I think of the UK Government. The UK has a truly terrible record on genocide. Indefensibly terrible, and, unlike messrs Irving and Icke, the opinion of the UK Government actually matters. 

The Genocide Convention was signed in 1948. We didn’t accede to it until 1970. When we did finally accede, we built a policy which would ensure that the UK wouldn’t have to do anything to stop developing genocides, or anything at all. 

Governments of all hues have stuck to the same policy for 40 years, that: ‘genocide determination is for competent courts, not politicians’. The logical consequence of this policy is that the UK Government has not, and will not, use the term genocide unless a court has convicted someone of it.

This is a disastrous, immoral, and arguably unlawful policy.
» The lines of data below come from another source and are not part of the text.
(** What a returning call of [detect_columns] has done. *)
Lemma detect_columns_returned blocks h h' out :
  detect_columns blocks h = (h', Ok out) ->
  out = blocks
  /\ (blocks = [] /\ h' = h
      \/ exists cb,
           _find_column_boundary (x_positions h blocks) (page_width h blocks)
           = Ok cb
           /\ h' = classified h blocks
                    (match cb with
                     | None => (page_width h blocks * 0.5)%float
                     | Some b => b
                     end)).
Proof.
  destruct blocks as [|b l].
  - cbn. intros [= <- <-]. auto.
  - rewrite detect_columns_run by discriminate.
    destruct (_find_column_boundary _ _) as [cb|e]; [|discriminate].
    intros [= <- <-]. split; [reflexivity|]. right. exists cb. auto.
Qed.

(** A returning call leaves every block of the list in column 0 or 1. *)
Lemma detect_columns_binary blocks h h' out :
  detect_columns blocks h = (h', Ok out) ->
  forall a, In a blocks -> column (h' a) = 0%Z \/ column (h' a) = 1%Z.
Proof.
  intros H a Ha. destruct (detect_columns_returned _ _ _ _ H) as [_ D].
  destruct D as [[-> _] | [cb [_ ->]]]; [contradiction|].
  rewrite classified_column by assumption.
  destruct (flt _ _); auto.
Qed.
On the face of it, it might seem reasonable to defer to a court. The problem is that convictions for genocide are exceptionally rare and normally come decades after atrocities have ended, if at all. 

In the Armenian Genocide, 600,000 people died. It is probably the reason Raphael Lemkin first coined the term ‘genocide’, but the UK refuses to recognise it. Here’s former Minister Baroness Ramsay, in a typically obstinate rebuttal: “We do not believe it is the business of governments today to review events of over 80 years ago with a view to pronouncing on them.”

How about Cambodia? Khmer Rouge’s massacre of millions surely qualifies, but not according to then Foreign Office Minister Ted Row-lands: “While I, too, have read with great concern the recent reports of events in Cambodia, I do not think they constitute a threat to world peace. Nor, I should add, have I any means of verifying the truth of the allegations that have been made.” Rwanda? Here’s one of Blair’s early junior foreign ministers, Tony Lloyd: “Since I May 1997, we have not had cause to seek legal advice on whether the massacre in Rwanda in 1994 constituted genocide under the terms of the Genocide Convention.”

Was 800,000 thousand people getting hacked to pieces by machetes not sufficient cause to seek some legal advice? The Rwandan Genocide is one of the least contested in history, but the UK was nowhere to be seen, and refused to call it genocide until at least a decade after everyone had been killed.  

The Genocide Convention is a much misunderstood document. It isn’t just about punishment. The Convention binds signatory states to “prevent and punish” genocide. The UK can’t be expected to prevent a developing genocide if all of the UK’s action on genocide is contingent upon a conviction.

So it’s no surprise that we find ourselves in 2021 with a Government absolutely insistent that nothing should be done about the atrocities endured by Uyghurs and other minorities at the hands of the Chinese Government. 

There is no hint that our solemn duties under the Genocide Convention will be invoked and honoured.  We don’t have much evidence of mass killing, but the crime of genocide does not require mass killing. We have overwhelming evidence of birth prevention, family separation, torture, mass extrajudicial detention, and more. We also have a rapidly expanding body of evidence appearing to show genocidal intent, which is always the most difficult aspect of proving ‘state genocide’. 

Any state requiring genocide to be proven to a criminal standard before acting is shirking their duties to victims. Making action contingent on court determination is not what the fathers of the Genocide Convention intended. 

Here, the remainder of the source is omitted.